+++ Dataset records

Section routes.
Context {M : Type} `{SharedMutex M}.
Variable visit : PinnedPIDSet → list PinnedPID.
Hypothesis visit_perm : ∀ l, visit l ≡ₚ l.
Variable dijkstra : NetGraph → NetVertex → gmap NetVertex nat → gmap positive double → outcome (gmap NetVertex NetVertex).
Implicit Types (routing : PIDRouting M) (state : NetState (M := M)).

Notation G s := (graph_ (so_data s)).

(** The PID of a vertex, and the vertices of a path with their PIDs. *)
Definition vertex_pid (g : NetGraph) (v : NetVertex) : PID := default PID_DEFAULT (v_pid <$> vp g v).
Definition pin (g : NetGraph) (p : list NetVertex) : PinnedRoute := (λ v, PinnedPID_vertex (vertex_pid g v) v) <$> p.

(** The weight that a routing gives to an edge. *)
Definition edge_cost routing state (e : NetEdge) : double :=
  link_weight (so_data routing) (vertex_pid (G state) (e_src e)) (vertex_pid (G state) (e_dst e)).

Lemma get_pid_Ok state v : v ∈ vertices (G state) → peek (get_pid v) state = Ok (vertex_pid (G state) v).
Proof.
  intros Hv. destruct (vp (G state) v) as [p|] eqn:E; [|by apply vp_None in E].
  unfold peek, get_pid, vertex_pid. by rewrite (st_bind_Ok _ _ _ _ _ (read_graph_Ok _ _ _ (vprop_Ok _ _ _ E))), E.
Qed.

Lemma trace_back_Ok state preds src v p rev fuel : graph_ok (G state) →
  tree_path preds src v p → (∀ x, x ∈ p → x ∈ vertices (G state)) → length p ≤ S fuel →
  ∃ q, p = q ++ [v] ∧ trace_back fuel state preds src v rev = Ok (pin (G state) q ++ rev).
Proof.
  intros Gok HT. revert rev fuel. induction HT as [|u v p Hv E HT IH]; intros rev fuel HV HL.
  - exists []. split; [done|]. destruct fuel; cbn [trace_back]; by rewrite decide_True.
  - rewrite length_app in HL. cbn in HL. assert (HL' : length p ≤ fuel) by lia.
    assert (Hp : p ≠ []) by (inversion HT as [|? ? p' _ _ _ E1 E2]; [done|by destruct p']).
    destruct fuel as [|fuel]; [destruct p; cbn in HL'; [done|lia]|]. cbn [trace_back]. rewrite decide_False by done.
    rewrite E. cbn.
    destruct (IH (PinnedPID_vertex (vertex_pid (G state) u) u :: rev) fuel) as (q & -> & R); [set_solver|lia|].
    rewrite get_pid_Ok by set_solver. cbn. exists (q ++ [u]). split; [done|]. rewrite R. unfold pin.
    by rewrite fmap_app, <- app_assoc.
Qed.

(** ** The context *)
Lemma edge_weights_Ok routing state c : routing_ok (so_data routing) → graph_ok (G state) →
  ∃ ws, ofold (edge_weight routing state) (edges (G state)) c = Ok ws ∧
    ∀ e, e ∈ edges (G state) → ws !! e_prop e = Some (edge_cost routing state e).
Proof.
  intros O Gok. apply (ofold_inv_split (λ dn ws, ∀ e, e ∈ dn → ws !! e_prop e = Some (edge_cost routing state e))).
  - set_solver.
  - intros dn e rest ws El HP. assert (He : e ∈ edges (G state)) by (rewrite El; set_solver).
    destruct (go_ends _ Gok e He) as [H1 H2]. unfold edge_weight. rewrite !get_pid_Ok by done. cbn.
    unfold peek at 1. rewrite get_weight_Ok by done. cbn. eexists. split; [reflexivity|].
    intros e' [He'|Ex%list_elem_of_singleton]%elem_of_app; [|subst; by rewrite lookup_insert_eq].
    rewrite lookup_insert_ne; [by apply HP|]. intros Ep.
    pose proof (go_props _ Gok) as HN. rewrite El, fmap_app in HN. apply NoDup_app in HN as (_ & HN & _).
    apply (HN (e_prop e)); [rewrite Ep; by apply list_elem_of_fmap_2|]. cbn. left.
Qed.

(** The context belongs to the routing and the network. *)
Definition context_ok routing state (c : RouteComputationContext) : Prop :=
  vert_indexes_ c = index_vertices (vertices (G state)) ∧
  ∀ e, e ∈ edges (G state) → edge_weights_ c !! e_prop e = Some (edge_cost routing state e).

Lemma fill_context_Ok routing state c : routing_ok (so_data routing) → graph_ok (G state) →
  vert_indexes_ c = ∅ ∨ context_ok routing state c →
  ∃ c', fill_context routing state c = Ok c' ∧ context_ok routing state c'.
Proof.
  intros O Gok HC. unfold fill_context. destruct (decide (vert_indexes_ c = ∅)) as [E|E].
  - rewrite decide_False by tauto. destruct (edge_weights_Ok routing state (edge_weights_ c) O Gok) as (ws & -> & HW).
    cbn. eexists. split; [reflexivity|]. by split.
  - rewrite decide_True by done. exists c. split; [done|]. tauto.
Qed.

(** A shortest path from [src] to the vertex [v] of the PID [dst], with the PIDs of its
    vertices. *)
Definition shortest_route routing state (src v : NetVertex) (dst : PID) (route : PinnedRoute) : Prop :=
  ∃ p, path (G state) src v (p ++ [v]) ∧ NoDup (p ++ [v]) ∧
    (∀ q, path (G state) src v q →
       dle (path_weight (G state) (edge_cost routing state) (p ++ [v]))
           (path_weight (G state) (edge_cost routing state) q) = true) ∧
    route = pin (G state) p ++ [PinnedPID_vertex dst v].

(** What [get_routes] returns for one destination. *)
Definition route_to routing state (src : NetVertex) (dst : PinnedPID) (r : option PinnedRoute) : Prop :=
  ∃ v, get_vertex dst = Ok v ∧
    match r with
    | Some route => v ≠ src ∧ shortest_route routing state src v (pp_pid dst) route
    | None => v = src ∨ ∀ p, ¬ path (G state) src v p
    end.

Definition pinned_in state (p : PinnedPID) : Prop := ∃ v, get_vertex p = Ok v ∧ v ∈ vertices (G state).

Lemma path_length g src v p : graph_ok g → path g src v p → NoDup p → length p ≤ length (g_vertices g).
Proof.
  intros Gok HP HN. pose proof (NoDup_submseteq p (vertices g) HN) as S.
  assert (p ⊆+ vertices g) as L%submseteq_length by (apply S; intros x; by eapply path_vertices).
  unfold vertices in L. by rewrite length_fmap in L.
Qed.

Lemma weights_step_Ok routing state src preds pid res : graph_ok (G state) →
  shortest_path_tree (G state) (edge_cost routing state) src preds → pinned_in state pid →
  ∃ r, weights_step state src preds pid res =
         Ok (match r with Some route => map_set PID_ltb (pp_pid pid) route res | None => res end) ∧
    route_to routing state src pid r.
Proof.
  intros Gok T (v & Ev & Hv). unfold weights_step. rewrite Ev. cbn. destruct (spt_dom _ _ _ _ T v Hv) as [u Hu].
  rewrite Hu. cbn. destruct (decide (u = v)) as [->|Hne].
  { exists None. split; [done|]. exists v. split; [done|]. destruct (decide (v = src)); [by left|right].
    intros p. by eapply spt_unreached. }
  assert (Hs : v ≠ src) by (intros ->; rewrite (spt_src _ _ _ _ T) in Hu; by simplify_eq).
  destruct (spt_reached _ _ _ _ T v u Hv Hu Hne) as (p & P1 & P2 & P3).
  pose proof (tree_path_nodup _ _ _ _ P1) as HN. pose proof (path_length _ _ _ _ Gok P2 HN) as HL.
  inversion P1 as [|u' v' p' _ Hu' P1' E1 E2]; [done|]. subst v' p. rewrite Hu in Hu'. injection Hu' as <-.
  assert (HV : ∀ x, x ∈ p' → x ∈ vertices (G state)) by (intros x Hx; eapply path_vertices; [done..|set_solver]).
  rewrite length_app in HL. cbn in HL. unfold get_num_nodes.
  destruct (trace_back_Ok state preds src u p' [PinnedPID_vertex (vertex_pid (G state) u) u; PinnedPID_vertex (pp_pid pid) v]
    (length (g_vertices (G state))) Gok P1' HV) as (q & Eq & R); [lia|].
  rewrite get_pid_Ok by (apply HV; rewrite Eq; set_solver). cbn. rewrite R. cbn.
  eexists (Some _). split; [reflexivity|]. exists v. split_and!; [done..|]. exists p'. split_and!; [done..|].
  rewrite Eq. unfold pin. by rewrite fmap_app, <- app_assoc.
Qed.

(** The contract of [dijkstra_shortest_paths] for one source. *)
Definition dijkstra_contract routing state (src : NetVertex) : Prop :=
  ∀ ws, (∀ e, e ∈ edges (G state) → ws !! e_prop e = Some (edge_cost routing state e)) →
  ∃ preds, dijkstra (G state) src (index_vertices (vertices (G state))) ws = Ok preds ∧
    shortest_path_tree (G state) (edge_cost routing state) src preds.

Lemma visit_nodup pids : NoDup (pp_pid <$> pids) → NoDup (pp_pid <$> visit pids).
Proof. intros HN. by rewrite visit_perm. Qed.

Lemma get_routes_weights_Ok routing src v_src state pids c : routing_ok (so_data routing) → graph_ok (G state) →
  get_vertex src = Ok v_src → NoDup (pp_pid <$> pids) → Forall (pinned_in state) pids →
  vert_indexes_ c = ∅ ∨ context_ok routing state c → dijkstra_contract routing state v_src →
  ∃ c', get_routes_weights visit dijkstra routing src state pids c = Ok (true, c') ∧ context_ok routing state c' ∧
    ∀ dst, dst ∈ pids → route_to routing state v_src dst (map_find PID_ltb (pp_pid dst) (result_ c')).
Proof.
  intros O Gok Es HN HP HC HD. unfold get_routes_weights.
  destruct (fill_context_Ok routing state c O Gok HC) as (c1 & -> & I1 & W1). cbn. rewrite Es. cbn.
  destruct (HD _ W1) as (preds & Ep & T). unfold compute_shortest_paths. rewrite I1, Ep. cbn.
  apply (spt_union _ _ _ _ (vert_preds_ c1) Gok) in T.
  destruct (ofold_inv_split (λ (dn : list PinnedPID) res, map_sorted PID_ltb res ∧
      ∀ dst, if decide (dst ∈ dn) then route_to routing state v_src dst (map_find PID_ltb (pp_pid dst) res)
             else pp_pid dst ∉ pp_pid <$> dn → map_find PID_ltb (pp_pid dst) res = None)
    (weights_step state v_src (preds ∪ vert_preds_ c1)) (visit pids) []) as (res & -> & HS & HR).
  - split; [constructor|]. intros dst. rewrite decide_False by set_solver. done.
  - intros dn pid rest res El [HS HR].
    assert (Hpid : pid ∈ visit pids) by (rewrite El; set_solver). rewrite visit_perm in Hpid.
    pose proof (visit_nodup _ HN) as HN'. rewrite El, fmap_app in HN'. apply NoDup_app in HN' as (_ & HN' & _).
    assert (Hnew : pp_pid pid ∉ pp_pid <$> dn) by (intros X; eapply HN'; [exact X|left]).
    assert (Hnone : map_find PID_ltb (pp_pid pid) res = None).
    { specialize (HR pid). rewrite decide_False in HR; [by apply HR|]. intros X. by apply Hnew, list_elem_of_fmap_2. }
    rewrite Forall_forall in HP.
    destruct (weights_step_Ok routing state v_src _ pid res Gok T (HP _ Hpid)) as (r & -> & Hr).
    eexists. split; [reflexivity|]. split; [destruct r; [by apply (map_set_sorted PID_ltb)|done]|].
    intros dst. specialize (HR dst). destruct (decide (dst ∈ dn)) as [Hd|Hd].
    + rewrite decide_True by set_solver. destruct r; [|done]. rewrite (map_find_set_ne PID_ltb); [done..|].
      intros Ed. apply Hnew. rewrite Ed. by apply list_elem_of_fmap_2.
    + destruct (decide (dst = pid)) as [->|Hne].
      * rewrite decide_True by set_solver. destruct r; [by rewrite (map_find_set_eq PID_ltb)|by rewrite Hnone].
      * rewrite decide_False by set_solver. rewrite fmap_app. intros Hn.
        destruct r; [|apply HR; set_solver]. rewrite (map_find_set_ne PID_ltb); [apply HR; set_solver|done|set_solver].
  - cbn. eexists. split; [reflexivity|]. split; [done|]. cbn. intros dst Hd. specialize (HR dst).
    rewrite decide_True in HR; [done|]. by rewrite visit_perm.
Qed.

++++++

**Problem requirements:** Starting from the top of the records and ending at the line that contains "Notation G s := (graph_ (so_data s)).", repeat each line exactly and return only those lines.

**Your response:**
Section routes.
Context {M : Type} `{SharedMutex M}.
Variable visit : PinnedPIDSet → list PinnedPID.
Hypothesis visit_perm : ∀ l, visit l ≡ₚ l.
Variable dijkstra : NetGraph → NetVertex → gmap NetVertex nat → gmap positive double → outcome (gmap NetVertex NetVertex).
Implicit Types (routing : PIDRouting M) (state : NetState (M := M)).

Notation G s := (graph_ (so_data s)).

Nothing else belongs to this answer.